(Stored items)
☆ ☆ ☆ ☆

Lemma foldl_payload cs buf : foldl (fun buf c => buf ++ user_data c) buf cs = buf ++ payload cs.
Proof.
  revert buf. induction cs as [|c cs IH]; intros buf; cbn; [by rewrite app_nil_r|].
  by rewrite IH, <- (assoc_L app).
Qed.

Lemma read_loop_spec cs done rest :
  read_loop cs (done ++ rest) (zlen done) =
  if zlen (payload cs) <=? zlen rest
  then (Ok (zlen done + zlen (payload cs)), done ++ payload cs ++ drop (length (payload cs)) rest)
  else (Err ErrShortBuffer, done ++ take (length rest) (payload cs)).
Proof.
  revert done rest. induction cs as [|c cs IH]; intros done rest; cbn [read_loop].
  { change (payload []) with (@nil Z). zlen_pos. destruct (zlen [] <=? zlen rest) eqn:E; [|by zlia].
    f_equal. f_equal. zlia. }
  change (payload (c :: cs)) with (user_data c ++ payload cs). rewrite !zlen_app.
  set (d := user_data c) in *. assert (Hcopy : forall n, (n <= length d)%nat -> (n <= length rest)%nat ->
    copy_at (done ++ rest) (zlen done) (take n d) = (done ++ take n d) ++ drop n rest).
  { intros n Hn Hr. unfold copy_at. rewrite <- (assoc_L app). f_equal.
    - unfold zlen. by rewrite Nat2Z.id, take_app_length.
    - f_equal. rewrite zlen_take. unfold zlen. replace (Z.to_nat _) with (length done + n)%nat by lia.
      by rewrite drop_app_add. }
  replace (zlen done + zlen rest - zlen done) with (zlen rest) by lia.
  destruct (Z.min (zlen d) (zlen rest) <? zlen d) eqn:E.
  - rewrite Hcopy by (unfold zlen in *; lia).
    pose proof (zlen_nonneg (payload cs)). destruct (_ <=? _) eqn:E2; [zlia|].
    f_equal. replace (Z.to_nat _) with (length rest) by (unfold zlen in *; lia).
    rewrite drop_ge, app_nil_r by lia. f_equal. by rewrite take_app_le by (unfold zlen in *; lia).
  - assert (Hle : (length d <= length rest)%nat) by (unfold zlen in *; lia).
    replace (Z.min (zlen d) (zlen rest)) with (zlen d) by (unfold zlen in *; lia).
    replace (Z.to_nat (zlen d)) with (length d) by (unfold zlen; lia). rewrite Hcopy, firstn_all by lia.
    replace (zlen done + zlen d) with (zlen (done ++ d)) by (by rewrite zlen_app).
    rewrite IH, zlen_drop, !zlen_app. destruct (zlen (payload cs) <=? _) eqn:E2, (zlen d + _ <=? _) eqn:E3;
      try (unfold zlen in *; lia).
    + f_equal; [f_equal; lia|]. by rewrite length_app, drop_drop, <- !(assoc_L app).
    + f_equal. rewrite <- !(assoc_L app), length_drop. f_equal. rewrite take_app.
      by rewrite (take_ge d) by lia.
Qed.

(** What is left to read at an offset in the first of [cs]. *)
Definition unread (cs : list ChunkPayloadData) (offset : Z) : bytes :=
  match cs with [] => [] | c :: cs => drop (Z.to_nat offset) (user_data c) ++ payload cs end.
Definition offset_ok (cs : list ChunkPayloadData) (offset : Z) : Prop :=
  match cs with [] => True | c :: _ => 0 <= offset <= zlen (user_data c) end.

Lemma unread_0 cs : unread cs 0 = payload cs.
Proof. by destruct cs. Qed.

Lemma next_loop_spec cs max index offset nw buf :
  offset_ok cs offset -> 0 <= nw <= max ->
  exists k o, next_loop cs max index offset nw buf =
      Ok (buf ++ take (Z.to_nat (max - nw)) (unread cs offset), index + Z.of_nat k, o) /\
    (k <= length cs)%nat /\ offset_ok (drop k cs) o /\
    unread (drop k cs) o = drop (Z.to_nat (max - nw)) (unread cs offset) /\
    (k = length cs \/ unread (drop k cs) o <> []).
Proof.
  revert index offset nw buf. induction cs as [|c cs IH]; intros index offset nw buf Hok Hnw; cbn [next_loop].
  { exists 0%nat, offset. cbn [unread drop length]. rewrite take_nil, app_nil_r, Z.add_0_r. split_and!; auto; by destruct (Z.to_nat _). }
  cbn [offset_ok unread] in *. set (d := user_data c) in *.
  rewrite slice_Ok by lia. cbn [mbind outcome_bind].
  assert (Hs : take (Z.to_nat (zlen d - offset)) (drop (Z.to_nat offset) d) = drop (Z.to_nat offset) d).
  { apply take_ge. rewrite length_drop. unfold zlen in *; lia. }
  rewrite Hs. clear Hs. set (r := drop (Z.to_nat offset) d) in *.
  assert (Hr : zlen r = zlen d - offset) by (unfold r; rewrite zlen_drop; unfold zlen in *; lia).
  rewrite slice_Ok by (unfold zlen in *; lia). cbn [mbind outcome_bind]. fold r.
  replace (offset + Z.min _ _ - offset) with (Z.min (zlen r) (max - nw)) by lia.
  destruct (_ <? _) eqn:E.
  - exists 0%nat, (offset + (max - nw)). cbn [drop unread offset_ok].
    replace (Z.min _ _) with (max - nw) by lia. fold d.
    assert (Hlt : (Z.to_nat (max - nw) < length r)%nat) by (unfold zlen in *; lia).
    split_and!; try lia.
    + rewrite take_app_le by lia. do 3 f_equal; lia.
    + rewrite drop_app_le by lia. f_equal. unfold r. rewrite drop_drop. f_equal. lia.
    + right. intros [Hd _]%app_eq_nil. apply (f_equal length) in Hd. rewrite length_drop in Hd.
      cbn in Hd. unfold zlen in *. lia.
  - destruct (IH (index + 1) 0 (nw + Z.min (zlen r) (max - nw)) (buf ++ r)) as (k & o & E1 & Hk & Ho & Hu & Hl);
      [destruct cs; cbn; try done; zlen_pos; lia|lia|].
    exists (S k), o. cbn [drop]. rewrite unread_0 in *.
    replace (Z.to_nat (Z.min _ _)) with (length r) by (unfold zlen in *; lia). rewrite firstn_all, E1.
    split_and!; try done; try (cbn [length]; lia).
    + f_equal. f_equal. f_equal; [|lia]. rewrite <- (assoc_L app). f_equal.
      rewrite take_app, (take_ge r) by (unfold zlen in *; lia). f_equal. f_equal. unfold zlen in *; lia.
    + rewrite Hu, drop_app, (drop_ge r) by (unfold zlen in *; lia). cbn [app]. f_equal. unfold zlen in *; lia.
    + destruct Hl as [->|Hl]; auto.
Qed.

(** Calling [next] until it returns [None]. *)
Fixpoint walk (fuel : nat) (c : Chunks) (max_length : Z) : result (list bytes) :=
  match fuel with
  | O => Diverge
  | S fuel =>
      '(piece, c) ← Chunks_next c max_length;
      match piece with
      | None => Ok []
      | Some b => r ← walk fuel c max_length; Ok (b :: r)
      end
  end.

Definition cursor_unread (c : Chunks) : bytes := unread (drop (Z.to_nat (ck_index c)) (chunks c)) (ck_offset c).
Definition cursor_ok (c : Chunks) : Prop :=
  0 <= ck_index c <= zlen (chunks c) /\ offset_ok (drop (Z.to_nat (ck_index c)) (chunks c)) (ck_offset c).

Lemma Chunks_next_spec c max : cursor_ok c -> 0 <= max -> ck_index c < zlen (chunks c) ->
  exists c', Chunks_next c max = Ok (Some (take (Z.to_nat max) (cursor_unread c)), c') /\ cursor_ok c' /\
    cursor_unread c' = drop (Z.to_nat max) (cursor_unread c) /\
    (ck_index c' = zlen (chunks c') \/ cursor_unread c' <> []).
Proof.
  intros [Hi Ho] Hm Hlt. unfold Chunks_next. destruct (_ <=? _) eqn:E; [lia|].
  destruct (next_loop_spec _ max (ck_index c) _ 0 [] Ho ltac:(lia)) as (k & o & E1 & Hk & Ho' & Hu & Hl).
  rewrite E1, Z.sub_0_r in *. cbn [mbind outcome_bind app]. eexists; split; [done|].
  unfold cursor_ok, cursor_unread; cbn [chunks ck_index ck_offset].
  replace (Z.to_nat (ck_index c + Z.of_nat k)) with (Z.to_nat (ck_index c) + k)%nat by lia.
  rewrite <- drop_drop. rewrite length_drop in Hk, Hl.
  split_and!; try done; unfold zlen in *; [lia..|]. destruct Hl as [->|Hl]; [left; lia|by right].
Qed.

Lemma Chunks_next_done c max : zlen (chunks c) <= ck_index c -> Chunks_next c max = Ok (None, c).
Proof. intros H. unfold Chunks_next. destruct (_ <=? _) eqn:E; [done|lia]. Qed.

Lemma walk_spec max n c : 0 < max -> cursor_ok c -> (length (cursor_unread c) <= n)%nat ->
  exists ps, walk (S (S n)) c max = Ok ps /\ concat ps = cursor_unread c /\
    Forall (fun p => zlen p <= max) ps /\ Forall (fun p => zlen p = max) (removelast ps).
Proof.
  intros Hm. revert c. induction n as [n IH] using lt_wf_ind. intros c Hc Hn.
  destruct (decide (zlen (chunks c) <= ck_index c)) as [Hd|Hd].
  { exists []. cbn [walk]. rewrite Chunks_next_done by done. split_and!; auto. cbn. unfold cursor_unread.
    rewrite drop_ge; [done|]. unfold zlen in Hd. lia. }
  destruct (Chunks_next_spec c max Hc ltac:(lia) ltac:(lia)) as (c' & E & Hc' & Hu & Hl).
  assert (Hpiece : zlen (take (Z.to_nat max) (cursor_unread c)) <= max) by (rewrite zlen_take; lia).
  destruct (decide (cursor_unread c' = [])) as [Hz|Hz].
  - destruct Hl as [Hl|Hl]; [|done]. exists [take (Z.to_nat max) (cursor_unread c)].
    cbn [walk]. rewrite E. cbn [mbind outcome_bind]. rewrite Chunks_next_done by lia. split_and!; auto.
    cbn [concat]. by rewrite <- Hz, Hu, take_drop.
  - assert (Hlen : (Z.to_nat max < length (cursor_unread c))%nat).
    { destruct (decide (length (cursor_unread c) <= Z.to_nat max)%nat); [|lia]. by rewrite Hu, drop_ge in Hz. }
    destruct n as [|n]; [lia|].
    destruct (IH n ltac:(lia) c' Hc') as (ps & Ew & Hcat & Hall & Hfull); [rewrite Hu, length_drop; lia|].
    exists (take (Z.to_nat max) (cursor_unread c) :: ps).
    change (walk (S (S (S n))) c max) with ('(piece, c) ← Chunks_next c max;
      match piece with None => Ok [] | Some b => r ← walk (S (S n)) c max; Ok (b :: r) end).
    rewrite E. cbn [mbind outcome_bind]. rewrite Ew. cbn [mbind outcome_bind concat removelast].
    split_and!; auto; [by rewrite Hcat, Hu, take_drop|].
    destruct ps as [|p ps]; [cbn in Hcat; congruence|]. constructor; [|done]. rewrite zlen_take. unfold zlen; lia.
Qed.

☆ ☆ ☆ ☆

Activity:
Repeat the entries above verbatim, but only from the line that has "split_and!; try lia." down to the line that has "max_length; Ok (b :: r)", inclusive.

Final answer:
    split_and!; try lia.
    + rewrite take_app_le by lia. do 3 f_equal; lia.
    + rewrite drop_app_le by lia. f_equal. unfold r. rewrite drop_drop. f_equal. lia.
    + right. intros [Hd _]%app_eq_nil. apply (f_equal length) in Hd. rewrite length_drop in Hd.
      cbn in Hd. unfold zlen in *. lia.
  - destruct (IH (index + 1) 0 (nw + Z.min (zlen r) (max - nw)) (buf ++ r)) as (k & o & E1 & Hk & Ho & Hu & Hl);
      [destruct cs; cbn; try done; zlen_pos; lia|lia|].
    exists (S k), o. cbn [drop]. rewrite unread_0 in *.
    replace (Z.to_nat (Z.min _ _)) with (length r) by (unfold zlen in *; lia). rewrite firstn_all, E1.
    split_and!; try done; try (cbn [length]; lia).
    + f_equal. f_equal. f_equal; [|lia]. rewrite <- (assoc_L app). f_equal.
      rewrite take_app, (take_ge r) by (unfold zlen in *; lia). f_equal. f_equal. unfold zlen in *; lia.
    + rewrite Hu, drop_app, (drop_ge r) by (unfold zlen in *; lia). cbn [app]. f_equal. unfold zlen in *; lia.
    + destruct Hl as [->|Hl]; auto.
Qed.

(** Calling [next] until it returns [None]. *)
Fixpoint walk (fuel : nat) (c : Chunks) (max_length : Z) : result (list bytes) :=
  match fuel with
  | O => Diverge
  | S fuel =>
      '(piece, c) ← Chunks_next c max_length;
      match piece with
      | None => Ok []
      | Some b => r ← walk fuel c max_length; Ok (b :: r)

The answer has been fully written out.